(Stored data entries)
▶

Definition opened_mux (r : result error nat) (s : server) : Prop :=
  match r with Ok m => has_mux s m | Err _ => True end.

Definition good_peers (l : list (nat * nat)) (s : server) : Prop := Forall (fun p => has_peer s p.1) l.
Definition good_member (o : option (nat * nat)) (s : server) : Prop :=
  match o with Some p => has_peer s p.1 | None => True end.

(** A join that recorded a member: what it has yet to attach, and whom that replaces. *)
Definition to_attach (a : nat) (r : option (nat * option (nat * nat))) (s : server) : Prop :=
  match r with
  | Some (att, prev) => (exists m id, has s att (KMember m id) /\ has s a (KPeer id)) /\ good_member prev s
  | None => True
  end.

Lemma safe_openMux owner rand s : safe (openMux owner rand) opened_mux s.
Proof.
  apply safe_state. destruct (sv_closed s) eqn:Hd; [done|]. intros T.
  set (x := {| m_id := NewID rand; m_owner := owner; m_wake := false; m_down := false; members := ∅;
               m_detached := []; m_closed := false |}).
  destruct (typed_grows _ _ _ T (grows_mux s x T Hd eq_refl)) as [T' E]. split; [done|]. split; [done|].
  simpl. exists (NewID rand), owner. simpl. by rewrite lookup_insert_eq.
Qed.

Lemma safe_unregister m s : safe (closeMux_unregister m) any_result s.
Proof.
  apply safe_state. destruct (mheap s !! m) as [x|]; [|done]. case_bool_decide; [|done].
  apply safe_names; try done; [apply delete_subseteq|by left].
Qed.

Lemma members_good m x s : typed s -> mheap s !! m = Some x -> good_peers (snd <$> map_to_list (members x)) s.
Proof.
  intros T Hm. apply Forall_fmap, Forall_forall. intros [id [a att]] Hin%elem_of_map_to_list.
  destruct (ty_member _ T m x id a att Hm Hin) as [H _]. by exists id.
Qed.

Lemma extends_good_peers l s s' : extends s s' -> good_peers l s -> good_peers l s'.
Proof. intros E H. eapply Forall_impl; [exact H|]. intros p. by apply extends_peer. Qed.

Lemma safe_mark m s : safe (closeMux_mark m) good_peers s.
Proof.
  apply safe_on_mux; [intros _; by constructor|]. intros x T Hm. cbn. split_and!; try done.
  intros s' _ E. eapply extends_good_peers; [done|]. by eapply members_good.
Qed.

Lemma safe_snapshot m s : safe (snapshot m) good_peers s.
Proof.
  apply safe_on_mux; [intros _; by constructor|]. intros x T Hm. cbn. split_and!; try done; [by eapply ty_closed|auto|].
  intros s' _ E. eapply extends_good_peers; [done|]. by eapply members_good.
Qed.

Lemma safe_remove m id s : safe (leave_remove m id) good_member s.
Proof.
  apply safe_on_mux; [done|]. intros x T Hm. cbn. split_and!; try done.
  - intros D. rewrite (ty_closed _ T m x Hm D). apply delete_empty.
  - intros i a att [_ Hi]%lookup_delete_Some. by left.
  - intros s' _ E. destruct (members x !! id) as [[a att]|] eqn:Ex; [|done]. eapply extends_peer; [done|].
    destruct (ty_member _ T m x id a att Hm Ex) as [H _]. by exists id.
Qed.

Lemma safe_detached m s : safe (takeDetached m) any_result s.
Proof. by apply safe_mux_flags. Qed.

Lemma safe_mux_wait m c s : safe (mux_wait m c) any_result s.
Proof.
  apply safe_state. destruct (mheap s !! m) as [x|]; [|done]. destruct c; [|done|].
  - destruct (m_wake x); [|done]. apply safe_seq; [by apply safe_mux_flags|done].
  - by destruct (m_down x).
Qed.

Lemma safe_mux_shutdown m s : safe (mux_shutdown m) any_result s.
Proof. by apply safe_mux_flags. Qed.

Lemma safe_close_mark s :
  safe close_mark (fun l s' => Forall (has_peer s') l.1 /\ Forall (has_mux s') l.2) s.
Proof.
  intros T. set (s' := s <| sv_closed := true |> <| sv_peers := ∅ |> <| sv_muxes := ∅ |>).
  destruct (typed_names s s' T) as [T' E]; try done; try apply map_empty_subseteq; [by right|].
  change (typed s' /\ extends s s' /\ Forall (has_peer s') (snd <$> map_to_list (sv_peers s)) /\
          Forall (has_mux s') (snd <$> map_to_list (sv_muxes s))).
  split; [done|]. split; [done|]. split; apply Forall_fmap, Forall_forall; intros [id a] H%elem_of_map_to_list; cbn.
  - eapply extends_peer; [done|]. exists id. by apply (ty_peers _ T).
  - eapply extends_mux; [done|]. exists id. by apply (ty_muxes _ T).
Qed.

Lemma safe_alloc_att a s : (forall m id, a = AttMux m id -> has_mux s m) ->
  safe (att ← alloc; modify (fun s => s <| atts := <[att := a]> (atts s) |>);; mret att)
    (fun att s' => has s' att (att_kind a)) s.
Proof.
  intros Ha T. destruct (typed_grows _ _ _ T (grows_att s a T Ha)) as [T' E]. split; [done|]. split; [done|].
  destruct a; simpl; by rewrite lookup_insert_eq.
Qed.

Lemma safe_ext {A} (m m' : M A) R s : m s = m' s -> safe m' R s -> safe m R s.
Proof. unfold safe. by intros ->. Qed.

◀

• WHAT THE EXERCISE ASKS: Print all the entries above. Keep each one exact.

• COMPLETED EXERCISE:
Definition opened_mux (r : result error nat) (s : server) : Prop :=
  match r with Ok m => has_mux s m | Err _ => True end.

Definition good_peers (l : list (nat * nat)) (s : server) : Prop := Forall (fun p => has_peer s p.1) l.
Definition good_member (o : option (nat * nat)) (s : server) : Prop :=
  match o with Some p => has_peer s p.1 | None => True end.

(** A join that recorded a member: what it has yet to attach, and whom that replaces. *)
Definition to_attach (a : nat) (r : option (nat * option (nat * nat))) (s : server) : Prop :=
  match r with
  | Some (att, prev) => (exists m id, has s att (KMember m id) /\ has s a (KPeer id)) /\ good_member prev s
  | None => True
  end.

Lemma safe_openMux owner rand s : safe (openMux owner rand) opened_mux s.
Proof.
  apply safe_state. destruct (sv_closed s) eqn:Hd; [done|]. intros T.
  set (x := {| m_id := NewID rand; m_owner := owner; m_wake := false; m_down := false; members := ∅;
               m_detached := []; m_closed := false |}).
  destruct (typed_grows _ _ _ T (grows_mux s x T Hd eq_refl)) as [T' E]. split; [done|]. split; [done|].
  simpl. exists (NewID rand), owner. simpl. by rewrite lookup_insert_eq.
Qed.

Lemma safe_unregister m s : safe (closeMux_unregister m) any_result s.
Proof.
  apply safe_state. destruct (mheap s !! m) as [x|]; [|done]. case_bool_decide; [|done].
  apply safe_names; try done; [apply delete_subseteq|by left].
Qed.

Lemma members_good m x s : typed s -> mheap s !! m = Some x -> good_peers (snd <$> map_to_list (members x)) s.
Proof.
  intros T Hm. apply Forall_fmap, Forall_forall. intros [id [a att]] Hin%elem_of_map_to_list.
  destruct (ty_member _ T m x id a att Hm Hin) as [H _]. by exists id.
Qed.

Lemma extends_good_peers l s s' : extends s s' -> good_peers l s -> good_peers l s'.
Proof. intros E H. eapply Forall_impl; [exact H|]. intros p. by apply extends_peer. Qed.

Lemma safe_mark m s : safe (closeMux_mark m) good_peers s.
Proof.
  apply safe_on_mux; [intros _; by constructor|]. intros x T Hm. cbn. split_and!; try done.
  intros s' _ E. eapply extends_good_peers; [done|]. by eapply members_good.
Qed.

Lemma safe_snapshot m s : safe (snapshot m) good_peers s.
Proof.
  apply safe_on_mux; [intros _; by constructor|]. intros x T Hm. cbn. split_and!; try done; [by eapply ty_closed|auto|].
  intros s' _ E. eapply extends_good_peers; [done|]. by eapply members_good.
Qed.

Lemma safe_remove m id s : safe (leave_remove m id) good_member s.
Proof.
  apply safe_on_mux; [done|]. intros x T Hm. cbn. split_and!; try done.
  - intros D. rewrite (ty_closed _ T m x Hm D). apply delete_empty.
  - intros i a att [_ Hi]%lookup_delete_Some. by left.
  - intros s' _ E. destruct (members x !! id) as [[a att]|] eqn:Ex; [|done]. eapply extends_peer; [done|].
    destruct (ty_member _ T m x id a att Hm Ex) as [H _]. by exists id.
Qed.

Lemma safe_detached m s : safe (takeDetached m) any_result s.
Proof. by apply safe_mux_flags. Qed.

Lemma safe_mux_wait m c s : safe (mux_wait m c) any_result s.
Proof.
  apply safe_state. destruct (mheap s !! m) as [x|]; [|done]. destruct c; [|done|].
  - destruct (m_wake x); [|done]. apply safe_seq; [by apply safe_mux_flags|done].
  - by destruct (m_down x).
Qed.

Lemma safe_mux_shutdown m s : safe (mux_shutdown m) any_result s.
Proof. by apply safe_mux_flags. Qed.

Lemma safe_close_mark s :
  safe close_mark (fun l s' => Forall (has_peer s') l.1 /\ Forall (has_mux s') l.2) s.
Proof.
  intros T. set (s' := s <| sv_closed := true |> <| sv_peers := ∅ |> <| sv_muxes := ∅ |>).
  destruct (typed_names s s' T) as [T' E]; try done; try apply map_empty_subseteq; [by right|].
  change (typed s' /\ extends s s' /\ Forall (has_peer s') (snd <$> map_to_list (sv_peers s)) /\
          Forall (has_mux s') (snd <$> map_to_list (sv_muxes s))).
  split; [done|]. split; [done|]. split; apply Forall_fmap, Forall_forall; intros [id a] H%elem_of_map_to_list; cbn.
  - eapply extends_peer; [done|]. exists id. by apply (ty_peers _ T).
  - eapply extends_mux; [done|]. exists id. by apply (ty_muxes _ T).
Qed.

Lemma safe_alloc_att a s : (forall m id, a = AttMux m id -> has_mux s m) ->
  safe (att ← alloc; modify (fun s => s <| atts := <[att := a]> (atts s) |>);; mret att)
    (fun att s' => has s' att (att_kind a)) s.
Proof.
  intros Ha T. destruct (typed_grows _ _ _ T (grows_att s a T Ha)) as [T' E]. split; [done|]. split; [done|].
  destruct a; simpl; by rewrite lookup_insert_eq.
Qed.

Lemma safe_ext {A} (m m' : M A) R s : m s = m' s -> safe m' R s -> safe m R s.
Proof. unfold safe. by intros ->. Qed.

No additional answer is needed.